Every entry must be transcribed without alteration.

^^^^

(** What a pass with debug drawing returns, when it returns: the
    cleared document followed by a traces group and a references group. *)
Lemma pass_shape opts cleared generated :
  draw_debug opts = true ->
  (curves <- parse_root cleared (transform_origin opts)
                        (forward_transformation opts) ;;
   _ <- compile_to_file (laser_command opts) (laser_power_range opts)
                        (travel_speed opts) (cutting_speed opts)
                        (pass_depth opts) (opt_unit opts) curves
                        (passes opts) ;;
   if draw_debug opts then
     root <- traces opts curves cleared ;; references opts root
   else Ok cleared) = Ok generated ->
  exists traces_layer references_layer,
    generated =
      with_children cleared (children cleared ++ [traces_layer; references_layer]) /\
    is_group_with_id "debug_traces" traces_layer = true /\
    is_group_with_id "debug_references" references_layer = true.
Proof.
  intros Hd. rewrite Hd.
  destruct (parse_root _ _ _) as [curves|]; [|discriminate]. cbn [bind].
  destruct (compile_to_file _ _ _ _ _ _ _ _) as [u|]; [|discriminate].
  cbn [bind]. unfold draw_debug_traces.
  destruct (canvas_height_of float cleared) as [c|]; [|discriminate].
  cbn [bind]. unfold draw_unit_reference.
  destruct (reference_points_gcode _ _ _) as [labels|]; [|discriminate].
  cbn [bind].
  destruct (reference_loop _ _ _ _ _ _) as [group|] eqn:Hl; [|discriminate].
  cbn [bind]. intros [= <-].
  apply reference_loop_keeps in Hl as [Hg Ha].
  exists (traces_group opts c curves), group. repeat split.
  - destruct cleared. unfold with_children, append. simpl.
    now rewrite <- app_assoc.
  - now rewrite traces_group_shape.
  - unfold is_group_with_id, get. now rewrite Hg, Ha.
Qed.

^^^^

__Result of this task__.
(** What a pass with debug drawing returns, when it returns: the
    cleared document followed by a traces group and a references group. *)
Lemma pass_shape opts cleared generated :
  draw_debug opts = true ->
  (curves <- parse_root cleared (transform_origin opts)
                        (forward_transformation opts) ;;
   _ <- compile_to_file (laser_command opts) (laser_power_range opts)
                        (travel_speed opts) (cutting_speed opts)
                        (pass_depth opts) (opt_unit opts) curves
                        (passes opts) ;;
   if draw_debug opts then
     root <- traces opts curves cleared ;; references opts root
   else Ok cleared) = Ok generated ->
  exists traces_layer references_layer,
    generated =
      with_children cleared (children cleared ++ [traces_layer; references_layer]) /\
    is_group_with_id "debug_traces" traces_layer = true /\
    is_group_with_id "debug_references" references_layer = true.
Proof.
  intros Hd. rewrite Hd.
  destruct (parse_root _ _ _) as [curves|]; [|discriminate]. cbn [bind].
  destruct (compile_to_file _ _ _ _ _ _ _ _) as [u|]; [|discriminate].
  cbn [bind]. unfold draw_debug_traces.
  destruct (canvas_height_of float cleared) as [c|]; [|discriminate].
  cbn [bind]. unfold draw_unit_reference.
  destruct (reference_points_gcode _ _ _) as [labels|]; [|discriminate].
  cbn [bind].
  destruct (reference_loop _ _ _ _ _ _) as [group|] eqn:Hl; [|discriminate].
  cbn [bind]. intros [= <-].
  apply reference_loop_keeps in Hl as [Hg Ha].
  exists (traces_group opts c curves), group. repeat split.
  - destruct cleared. unfold with_children, append. simpl.
    now rewrite <- app_assoc.
  - now rewrite traces_group_shape.
  - unfold is_group_with_id, get. now rewrite Hg, Ha.
Qed.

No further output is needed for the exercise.